Start of SUPPLIED ENTRIES
Definition check_key_types (a : authority) : result unit :=
  dcd_assert (forallb (fun k => key_which (kw_key k) <? num_supported_key_types ctl) (keys a))
    unactivated_key_type.

Definition create_permission (db : database) (account : account_name) (n : permission_name)
    (par : Z) (a : authority) (initial_creation_time : Z) : result (database * permission_object) :=
  _ ← check_key_types a;
  let creation_time := if initial_creation_time =? 0 then pending_block_time ctl else initial_creation_time in
  '(ut, perm_usage) ← db_create usage_keys (usages db) (fun i => mk_usage i creation_time);
  '(pt, perm) ← db_create permission_keys (permissions db)
                  (fun i => mk_permission i (puo_id perm_usage) par account n creation_time a);
  Ok (with_permissions (with_usages db ut) pt, perm).

Definition set_auth (a : authority) (time : Z) (p : permission_object) : permission_object :=
  mk_permission (po_id p) (usage_id p) (parent p) (owner p) (name p) time a.

Definition modify_permission (db : database) (p : permission_object) (a : authority) : result database :=
  _ ← check_key_types a;
  t ← db_modify permission_keys (permissions db) (po_id p) (set_auth a (pending_block_time ctl));
  Ok (with_permissions db t).

Definition has_children (t : undo_index permission_object) (i : Z) : bool :=
  existsb (fun jp => parent (snd jp) =? i) (map_to_list (contents t)).

Definition remove_permission (db : database) (p : permission_object) : result database :=
  _ ← dcd_assert (negb (has_children (permissions db) (po_id p))) action_validate_exception;
  ut ← remove_object (usages db) (usage_id p);
  pt ← db_remove (permissions db) (po_id p);
  Ok (with_permissions (with_usages db ut) pt).

Definition update_permission_usage (db : database) (p : permission_object) : result database :=
  puo ← db_get (usages db) (usage_id p);
  t ← db_modify usage_keys (usages db) (puo_id puo)
        (fun u => mk_usage (puo_id u) (pending_block_time ctl));
  Ok (with_usages db t).

Definition get_permission_last_used (db : database) (p : permission_object) : result Z :=
  puo ← db_get (usages db) (usage_id p); Ok (last_used puo).

(** An exception that is not one of the chain's becomes a [permission_query_exception]. *)
Definition find_permission (db : database) (level : permission_level) : result (option permission_object) :=
  _ ← dcd_assert (negb (actor level =? 0) && negb (permission level =? 0)) invalid_permission;
  Ok (db_find_by by_owner (permissions db) [actor level; permission level]).

Definition get_permission (db : database) (level : permission_level) : result permission_object :=
  _ ← dcd_assert (negb (actor level =? 0) && negb (permission level =? 0)) invalid_permission;
  match db_find_by by_owner (permissions db) [actor level; permission level] with
  | Some p => Ok p
  | None => Throw permission_query_exception
  end.

Definition lookup_linked_permission (db : database) (authorizer_account scope : account_name)
    (act_name : action_name) : option permission_name :=
  let link := match db_find_by by_action_name (links db) [authorizer_account; scope; act_name] with
              | Some l => Some l
              | None => db_find_by by_action_name (links db) [authorizer_account; scope; 0]
              end in
  required_permission <$> link.

Definition lookup_minimum_permission (db : database) (authorizer_account scope : account_name)
    (act_name : action_name) : result (option permission_name) :=
  _ ← (if scope =? config.system_account_name then
         dcd_assert (negb (act_name =? updateauth_name) && negb (act_name =? deleteauth_name)
                     && negb (act_name =? linkauth_name) && negb (act_name =? unlinkauth_name)
                     && negb (act_name =? canceldelay_name)) unlinkable_min_permission_action
       else Ok tt);
  match lookup_linked_permission db authorizer_account scope act_name with
  | None => Ok (Some config.active_name)
  | Some linked => Ok (if linked =? config.dcd_any_name then None else Some linked)
  end.

(** [auths.size() == 1], and the element *)
Definition single_auth (auths : list permission_level) : result permission_level :=
  match auths with [a] => Ok a | _ => Throw irrelevant_auth_exception end.

(** [DCD_ASSERT( get_permission(auth).satisfies( min, ... ), ... )] *)
Definition assert_satisfies (db : database) (level : permission_level) (min : permission_object) : result unit :=
  p ← get_permission db level;
  b ← satisfies p min (permissions db);
  dcd_assert b irrelevant_auth_exception.

Definition check_updateauth_authorization (db : database) (update : updateauth)
    (auths : list permission_level) : result unit :=
  level ← single_auth auths;
  _ ← dcd_assert (actor level =? ua_account update) irrelevant_auth_exception;
  found ← find_permission db (mk_level (ua_account update) (ua_permission update));
  min_permission ← match found with
                   | Some p => Ok p
                   | None => get_permission db (mk_level (ua_account update) (ua_parent update))
                   end;
  assert_satisfies db level min_permission.

Definition check_deleteauth_authorization (db : database) (del : deleteauth)
    (auths : list permission_level) : result unit :=
  level ← single_auth auths;
  _ ← dcd_assert (actor level =? da_account del) irrelevant_auth_exception;
  min_permission ← get_permission db (mk_level (da_account del) (da_permission del));
  assert_satisfies db level min_permission.

Definition check_linkauth_authorization (db : database) (link : linkauth)
    (auths : list permission_level) : result unit :=
  level ← single_auth auths;
  _ ← dcd_assert (actor level =? la_account link) irrelevant_auth_exception;
  _ ← (if (la_code link =? config.system_account_name)
          || negb (is_builtin_activated ctl fix_linkauth_restriction) then
         dcd_assert (negb (la_type link =? updateauth_name) && negb (la_type link =? deleteauth_name)
                     && negb (la_type link =? linkauth_name) && negb (la_type link =? unlinkauth_name)
                     && negb (la_type link =? canceldelay_name)) action_validate_exception
       else Ok tt);
  linked_permission_name ← lookup_minimum_permission db (la_account link) (la_code link) (la_type link);
  match linked_permission_name with
  | None => Ok tt
  | Some n =>
      p ← get_permission db level;
      min ← get_permission db (mk_level (la_account link) n);
      b ← satisfies p min (permissions db);
      dcd_assert b irrelevant_auth_exception
  end.

Definition check_unlinkauth_authorization (db : database) (unlink : unlinkauth)
    (auths : list permission_level) : result unit :=
  level ← single_auth auths;
  _ ← dcd_assert (actor level =? ul_account unlink) irrelevant_auth_exception;
  match lookup_linked_permission db (ul_account unlink) (ul_code unlink) (ul_type unlink) with
  | None => Throw transaction_exception
  | Some n =>
      if n =? config.dcd_any_name then Ok tt
      else
        p ← get_permission db level;
        min ← get_permission db (mk_level (ul_account unlink) n);
        b ← satisfies p min (permissions db);
        dcd_assert b irrelevant_auth_exception
  end.

Context `{ActionData}.

(** [lower_bound] on the unique index of transaction identifiers followed by the
    comparison of the identifier is a lookup of the identifier. *)
Definition check_canceldelay_authorization (db : database) (cancel : canceldelay)
    (auths : list permission_level) : result Z :=
  level ← single_auth auths;
  p ← get_permission db level;
  min ← get_permission db (canceling_auth cancel);
  b ← satisfies p min (permissions db);
  _ ← dcd_assert b irrelevant_auth_exception;
  let d := cd_trx_id cancel in
  match db_find_by by_trx_id (generated db) [hash0 d; hash1 d; hash2 d; hash3 d] with
  | None => Throw tx_not_found
  | Some g =>
      _ ← dcd_assert (sender g =? 0) tx_not_found;
      trx ← unpack_transaction (packed_trx g);
      _ ← dcd_assert (existsb (fun a => bool_decide (canceling_auth cancel ∈ authorization a)) (actions trx))
            action_validate_exception;
      Ok (delay_until g - published g)
  end.

(** ** Checking a transaction *)
Definition microseconds_maximum : Z := 9223372036854775807.

Definition effective_delay (provided_delay : Z) : Z :=
  if max_transaction_delay ctl * 1000000 <=? provided_delay then microseconds_maximum else provided_delay.

(** The native action special cases: whether the action is one, and its delay. *)
Definition check_special_case (db : database) (act : action) (delay : Z) : result (bool * Z) :=
  if act_account act =? config.system_account_name then
    if act_name act =? updateauth_name then
      d ← unpack_updateauth (act_data act);
      _ ← check_updateauth_authorization db d (authorization act); Ok (true, delay)
    else if act_name act =? deleteauth_name then
      d ← unpack_deleteauth (act_data act);
      _ ← check_deleteauth_authorization db d (authorization act); Ok (true, delay)
    else if act_name act =? linkauth_name then
      d ← unpack_linkauth (act_data act);
      _ ← check_linkauth_authorization db d (authorization act); Ok (true, delay)
    else if act_name act =? unlinkauth_name then
      d ← unpack_unlinkauth (act_data act);
      _ ← check_unlinkauth_authorization db d (authorization act); Ok (true, delay)
    else if act_name act =? canceldelay_name then
      d ← unpack_canceldelay (act_data act);
      canceled ← check_canceldelay_authorization db d (authorization act);
      Ok (true, Z.max delay canceled)
    else Ok (false, delay)
  else Ok (false, delay).

(** The body of the loop over the declared authorizations of an action. *)
Definition check_declared (db : database) (act : action) (special_case : bool) (delay : Z)
    (satisfied_authorizations : gset permission_level)
    (to_satisfy : gmap permission_level Z) (declared : permission_level) :
    result (gmap permission_level Z) :=
  _ ← (if special_case then Ok tt
       else
         min_permission_name ← lookup_minimum_permission db (actor declared) (act_account act) (act_name act);
         match min_permission_name with
         | None => Ok tt
         | Some n =>
             min_permission ← get_permission db (mk_level (actor declared) n);
             assert_satisfies db declared min_permission
         end);
  if bool_decide (declared ∈ satisfied_authorizations) then Ok to_satisfy
  else Ok (match to_satisfy !! declared with
           | None => <[declared := delay]> to_satisfy
           | Some d => if delay <? d then <[declared := delay]> to_satisfy else to_satisfy
           end).

Definition permissions_to_satisfy (db : database) (actions : list action) (effective_provided_delay : Z)
    (satisfied_authorizations : gset permission_level) : result (gmap permission_level Z) :=
  foldM (fun m act =>
           '(special_case, delay) ← check_special_case db act effective_provided_delay;
           foldM (check_declared db act special_case delay satisfied_authorizations) m (authorization act))
    ∅ actions.

(** The lookup that the checkers are given. *)
Definition permission_authority (db : database) (level : permission_level) : result authority :=
  p ← get_permission db level; Ok (auth p).

Definition make_auth_checker (db : database) (ks : list public_key) (perms : gset permission_level)
    (delay : Z) : checker :=
  mk_checker (permission_authority db) (Z.to_nat (max_authority_depth ctl)) ks perms delay.

(** [check_authorization( actions, ... )]: the loop that would ask the checker about
    [permissions_to_satisfy], and the test of unused keys, are commented out. *)
Definition check_authorization (db : database) (actions : list action) (ks : list public_key)
    (perms : gset permission_level) (provided_delay : Z) (allow_unused_keys : bool)
    (satisfied_authorizations : gset permission_level) : result unit :=
  let effective_provided_delay := effective_delay provided_delay in
  let checker := make_auth_checker db ks perms effective_provided_delay in
  _ ← permissions_to_satisfy db actions effective_provided_delay satisfied_authorizations;
  Ok tt.
(* ===== verification/CodeActions.v ===== *)
(** * Contracts of accounts

    The native actions that install the code and the interface of a contract (libraries/chain/dcd_contract.cpp:
    [apply_dcd_setcode], [apply_dcd_setabi]; code_object.hpp). Accounts with the same code share one object that
    counts them. The hash of the code and the validation of WebAssembly are parameters. *)

From S2P Require Import Prelude Types Authority UndoIndex Database AuthorizationManager SystemContract.

Record code_object := mk_code {
  co_id : Z;
  co_hash : digest;
  co_code : list Z;
  code_ref_count : Z;
  first_block_used : Z;
  co_vm_type : Z;
  co_vm_version : Z
}.

Definition code_key (h : digest) (vmtype vmversion : Z) : list Z :=
  [hash0 h; hash1 h; hash2 h; hash3 h; vmtype; vmversion].
Definition by_code_hash (o : code_object) : list Z := code_key (co_hash o) (co_vm_type o) (co_vm_version o).
Definition code_keys := [by_code_hash].

Class Code := {
  hash_code : list Z -> digest;
  validate_code : list Z -> result unit
}.

Record setcode := mk_setcode { sc_account : account_name; sc_vmtype : Z; sc_vmversion : Z; sc_code : list Z }.
Record setabi := mk_setabi { sa_account : account_name; sa_abi : list Z }.

Definition add_refs (d : Z) (o : code_object) : code_object :=
  mk_code (co_id o) (co_hash o) (co_code o) (u64 (code_ref_count o + d)) (first_block_used o) (co_vm_type o) (co_vm_version o).

Definition with_code (h : digest) (vmtype vmversion time : Z) (a : account_metadata_object) : account_metadata_object :=
  mk_metadata (amo_id a) (amo_name a) (recv_sequence a) (auth_sequence a) (u64 (code_sequence a + 1)) (abi_sequence a)
    h time (flags a) vmtype vmversion.

Definition with_abi_sequence (a : account_metadata_object) : account_metadata_object :=
  mk_metadata (amo_id a) (amo_name a) (recv_sequence a) (auth_sequence a) (code_sequence a) (u64 (abi_sequence a + 1))
    (code_hash a) (last_code_update a) (flags a) (vm_type a) (vm_version a).

Section actions.
Context `{Code} (head_block_num pending_block_time : Z).

(** An account gives up its code. *)
Definition drop_code (codes : undo_index code_object) (account : account_metadata_object) (h : digest) :
    result (undo_index code_object) :=
  old ← db_get_by by_code_hash codes (code_key (code_hash account) (vm_type account) (vm_version account));
  _ ← dcd_assert (negb (bool_decide (co_hash old = h))) set_exact_code;
  if code_ref_count old =? 1 then db_remove codes (co_id old)
  else db_modify code_keys codes (co_id old) (add_refs (-1)).
Lemma add_feature_ok (s s' : protocol_feature_set) (f : builtin_protocol_feature) :
  pfs_ok s -> add_feature s f = Ok s' ->
  pfs_ok s' /\ get_builtin_digest s' (bf_codename f) = Some (bf_digest f) /\
  (forall b, b <> bf_codename f -> get_builtin_digest s' b = get_builtin_digest s b).
Proof.
  intros [Hd Hb Hr Hc He] Ha. destruct s as [r l]. unfold add_feature in Ha. bind_ok. simpl in *.
  apply satisfied_spec in E0 as (Hnd & Hsub & Hall & Hsat);
    [|constructor|apply list_subseteq_nil].
  rename Heqb into Hfresh, Heqb0 into Hlen, Heqb1 into Hfree. apply Nat.leb_le in Hlen.
  destruct (r !! bf_digest f) eqn:Enew; [done|].
  assert (Hexp : forall e, e ∈ builtin_dependencies (bf_codename f) -> e ∈ a0).
  { intros e Hin. rewrite (submseteq_length_Permutation a0 (builtin_dependencies (bf_codename f))); [done| |done].
    apply NoDup_submseteq; [done|]. intros x Hx. by apply Hsub. }
  assert (Hdeps : forall x, x ∈ bf_dependencies f -> is_Some (r !! x)).
  { intros x Hx. rewrite Forall_forall in Hall. by apply Hall, elem_of_elements. }
  assert (Hkeep : forall x g, r !! x = Some g ->
    <[bf_digest f := mk_feature (bf_digest f) (bf_description_digest f) (bf_dependencies f)
       (earliest_allowed_activation_time (bf_restrictions f)) (preactivation_required (bf_restrictions f))
       (enabled (bf_restrictions f)) (Some (bf_codename f))]> r !! x = Some g).
  { intros x g Hx. rewrite lookup_insert_ne; [done|]. intros <-. congruence. }
  assert (Hother : forall b d, get_builtin_digest (mk_pfs r l) b = Some d -> b <> bf_codename f).
  { intros b d Hget ->. unfold get_builtin_digest in Hget. simpl in Hget.
    destruct (l !! builtin_index (bf_codename f)) as [[|]|]; done. }
  split; [split; simpl|split].
  - intros d g [[<- <-]|[_ Hg]]%lookup_insert_Some; [done|by apply Hd].
  - intros d g [[<- <-]|[_ Hg]]%lookup_insert_Some; simpl.
    + eexists. split; [done|]. by rewrite (get_builtin_set _ r), decide_True.
    + destruct (Hb d g Hg) as (b & Hgb & Hget). exists b. split; [done|].
      rewrite (get_builtin_set _ r), decide_False; [done|]. intros <-. by eapply Hother.
  - intros b d. rewrite (get_builtin_set _ r). destruct (decide (bf_codename f = b)) as [<-|Hne].
    + intros [= <-]. eexists. rewrite lookup_insert_eq. split; [done|done].
    + intros Hget. destruct (Hr b d Hget) as (g & Hg & ?). exists g. auto.
  - intros d g [[<- <-]|[_ Hg]]%lookup_insert_Some x Hx; simpl in Hx.
    + destruct (Hdeps x Hx) as [y Hy]. eexists. by apply Hkeep.
    + destruct (Hc d g Hg x Hx) as [y Hy]. eexists. by apply Hkeep.
  - intros d g b e [[<- <-]|[_ Hg]]%lookup_insert_Some Hgb Hin; simpl in *.
    + simplify_eq. destruct (Hsat e (Hexp e Hin)) as [?%elem_of_nil|(x & y & Hx & Hy & Hyb)]; [done|].
      exists x, y. split; [by apply elem_of_elements|]. auto.
    + destruct (He d g b e Hg Hgb Hin) as (x & y & ? & ? & ?). exists x, y. auto.
  - by rewrite (get_builtin_set _ r), decide_True.
  - intros b Hne. by rewrite (get_builtin_set _ r), decide_False.
Qed.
End of SUPPLIED ENTRIES
• _TASK GOAL_: Copy every line above that holds the word "Context".

• _RESULT_:
Context `{ActionData}.
Context `{Code} (head_block_num pending_block_time : Z).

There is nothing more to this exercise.